**WORK REQUEST:**
Every line in the material below that includes "Theorem" should be copied.
START DATA EXTRACTS
(* ===== verification/Rwlock.v ===== *)
(** * rwlock.c: the read-write lock

    The tables that several threads use are protected by read-write locks.  Where the system has none, this is one made of a mutex and
    two condition variables.  What a thread does between taking the mutex and giving it back, or waiting, is one step; threads interleave
    between their steps, are woken by signals or without a reason, and may be cancelled while they wait (a
    thread that is cancelled takes no signal, so one that was woken is not).  The calls of the thread library do not fail. *)

From S2P Require Import Prelude.
From Stdlib Require Import ZArith Lia Bool.
From stdpp Require Import base tactics list numbers relations.
Open Scope Z_scope.

Definition RWLOCK_VALID : Z := 0xfacade.
Definition EBUSY : Z := 16.
Definition EINVAL : Z := 22.

Record rwlock_t := mk_rw { rw_valid : Z; r_active : Z; w_active : Z; r_wait : Z; w_wait : Z }.

Definition rwl_init : rwlock_t := mk_rw RWLOCK_VALID 0 0 0 0.

(** A call returns with a status, or waits for a condition. *)
Inductive lock_answer : Set := Returns (status : Z) | Waits.

(** What is signalled before the mutex is given back. *)
Inductive lock_signal : Set := Silent | SignalWrite | BroadcastRead.

Section Calls.
Variable l : rwlock_t.

Definition invalid : bool := negb (l.(rw_valid) =? RWLOCK_VALID).
Definition add_reader (n wait : Z) : rwlock_t := mk_rw l.(rw_valid) (l.(r_active) + n) l.(w_active) (l.(r_wait) + wait) l.(w_wait).
Definition set_writer (active wait : Z) : rwlock_t := mk_rw l.(rw_valid) l.(r_active) active l.(r_wait) (l.(w_wait) + wait).

Definition rwl_destroy : rwlock_t * Z :=
  if invalid then (l, EINVAL)
  else if (l.(r_active) >? 0) || negb (l.(w_active) =? 0) then (l, EBUSY)
  else if negb (l.(r_wait) =? 0) || negb (l.(w_wait) =? 0) then (l, EBUSY)
  else (mk_rw 0 l.(r_active) l.(w_active) l.(r_wait) l.(w_wait), 0).

(** [rwl_rdlock] up to the wait, and from there on. *)
Definition rwl_rdlock : rwlock_t * lock_answer :=
  if invalid then (l, Returns EINVAL)
  else if negb (l.(w_active) =? 0) then (add_reader 0 1, Waits)
  else (add_reader 1 0, Returns 0).
(* ===== verification/Keyhash.v ===== *)
(** * keyhash.c: the hash function of every table *)

From S2P Require Import Prelude.
From Stdlib Require Import ZArith Lia Bool String Ascii.
From stdpp Require Import base tactics list numbers.
Open Scope Z_scope.

Definition FNV_32_PRIME : Z := 16777619.
Definition FVN_32_OFFSET : Z := 2166136261.

(** [hash += (hash<<1) + (hash<<4) + (hash<<7) + (hash<<8) + (hash<<24)] on a
    [uint32_t]: every shift and the sum wrap. *)
Definition fnv_mul (hash : Z) : Z :=
  u32 (hash + u32 (u32 (Z.shiftl hash 1) + u32 (Z.shiftl hash 4)
        + u32 (Z.shiftl hash 7) + u32 (Z.shiftl hash 8) + u32 (Z.shiftl hash 24))).

Definition fnv_step (hash : Z) (c : Z) : Z := Z.lxor (fnv_mul hash) c.

(** [keyhash(p, len, hash)] over the [len] bytes [p]. *)
Definition keyhash (p : list Z) (hash : Z) : Z :=
  fold_left fnv_step p (if hash =? 0 then FVN_32_OFFSET else hash).

Definition keyhashuc_upper (c : Z) : Z :=
  if (97 <=? c) && (c <=? 122) then c - (97 - 65) else c.

Definition keyhashuc (p : list Z) (hash : Z) : Z :=
  fold_left (fun h u => Z.lxor (fnv_mul h) (keyhashuc_upper u)) p
            (if hash =? 0 then FVN_32_OFFSET else hash).

(** * Lemmas *)

(** The multiplication the shifts stand for. *)
Lemma fnv_mul_prime h : fnv_mul h = u32 (h * FNV_32_PRIME).
Proof.
  unfold fnv_mul, FNV_32_PRIME. rewrite !Z.shiftl_mul_pow2 by lia.
  unfold u32. change (2 ^ 32) with 4294967296. Z.div_mod_to_equations. lia.
Qed.

Lemma fnv_mul_range h : 0 <= fnv_mul h < 2 ^ 32.
Proof. apply u32_range. Qed.

Lemma fnv_step_range h c : is_byte c -> 0 <= fnv_step h c < 2 ^ 32.
Proof. intros. apply lxor_byte_range; [apply fnv_mul_range|done]. Qed.

Lemma fold_fnv_range p h :
  bytes_ok p -> 0 <= h < 2 ^ 32 -> 0 <= fold_left fnv_step p h < 2 ^ 32.
Proof.
  intros Hp. revert h. induction Hp as [|c p Hc Hp IH]; intros h Hh; simpl; [done|].
  apply IH, fnv_step_range, Hc.
Qed.

Lemma keyhash_range p hash :
  bytes_ok p -> 0 <= hash < 2 ^ 32 -> 0 <= keyhash p hash < 2 ^ 32.
Proof.
  intros. unfold keyhash. apply fold_fnv_range; [done|].
  destruct (hash =? 0); [|done]. unfold FVN_32_OFFSET. lia.
Qed.

Lemma keyhashuc_upper_toupper c : keyhashuc_upper c = toupper c.
Proof. unfold keyhashuc_upper, toupper, islower. split_if; lia. Qed.

Lemma toupper_byte c : is_byte c -> is_byte (toupper c).
Proof. unfold is_byte, toupper, islower. split_if; lia. Qed.

Lemma keyhashuc_map p hash : keyhashuc p hash = keyhash (map toupper p) hash.
Proof.
  unfold keyhashuc, keyhash. generalize (if hash =? 0 then FVN_32_OFFSET else hash).
  induction p as [|c p IH]; intros h; simpl; [done|].
  rewrite IH, keyhashuc_upper_toupper. done.
Qed.

(** Hashing in two calls is hashing the concatenation, unless the intermediate
    value is 0, which [keyhash] takes for "no previous hash". *)
Lemma keyhash_continue a b :
  keyhash a 0 <> 0 -> keyhash b (keyhash a 0) = keyhash (a ++ b) 0.
Proof.
  intros Hne. unfold keyhash at 1. destruct (keyhash a 0 =? 0) eqn:E; [lia|].
  unfold keyhash. simpl. by rewrite fold_left_app.
Qed.

Lemma map_toupper_tolower a b :
  map toupper a = map toupper b <-> map tolower a = map tolower b.
Proof.
  assert (forall x y, toupper x = toupper y <-> tolower x = tolower y) as Hc.
  { intros x y. unfold toupper, tolower, islower, isupper.
    repeat split_if; lia. }
  revert b. induction a as [|x a IH]; intros [|y b]; simpl; try (split; congruence).
  specialize (IH b). specialize (Hc x y). split; intros [=]; f_equal; tauto.
Qed.

(** * Properties *)

(** The reference definition of FNV-1 on 32 bits: multiply by the prime, then
    xor the octet. *)
Fixpoint fnv1_spec (h : Z) (p : list Z) : Z :=
  match p with
  | [] => h
  | c :: t => fnv1_spec (Z.lxor (h * 16777619 mod 2 ^ 32) c) t
  end.

(** [keyhash] computes the FNV-1 hash of its input (multiplication first,
    then exclusive or), starting from the 32-bit offset basis when no previous
    hash is given: the shift-and-add form used for speed is the multiplication
    by the FNV prime modulo 2^32. *)
Theorem keyhash_is_fnv1 p hash :
  keyhash p hash = fnv1_spec (if hash =? 0 then 2166136261 else hash) p.
Proof.
  unfold keyhash. change FVN_32_OFFSET with 2166136261.
  generalize (if hash =? 0 then 2166136261 else hash).
  induction p as [|c p IH]; intros h; simpl; [done|].
  rewrite IH. unfold fnv_step. by rewrite fnv_mul_prime.
Qed.

(** [keyhashuc] of two callsigns that differ only in letter case is the
    same, and it is [keyhash] of the upper-case text: a table keyed with
    [keyhashuc] is case insensitive, and a key stored in upper case with
    [keyhash] is found with [keyhashuc]. *)
Theorem keyhashuc_case_insensitive a b hash :
  caseeq a b = true ->
  keyhashuc a hash = keyhashuc b hash /\ keyhashuc a hash = keyhash (map toupper b) hash.
Proof.
  intros H%bool_decide_eq_true. apply map_toupper_tolower in H.
  rewrite !keyhashuc_map, H. done.
Qed.

Lemma keyhashuc_case_insensitive_witness :
  keyhashuc (str "oh7lzb-1") 0 = keyhashuc (str "OH7LZB-1") 0 /\
  keyhashuc (str "oh7lzb-1") 0 = keyhash (map toupper (str "OH7LZB-1")) 0.
Proof. apply keyhashuc_case_insensitive. vm_compute. reflexivity. Defined.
END DATA EXTRACTS
**WRITTEN SOLUTION:**
Theorem keyhash_is_fnv1 p hash :
Theorem keyhashuc_case_insensitive a b hash :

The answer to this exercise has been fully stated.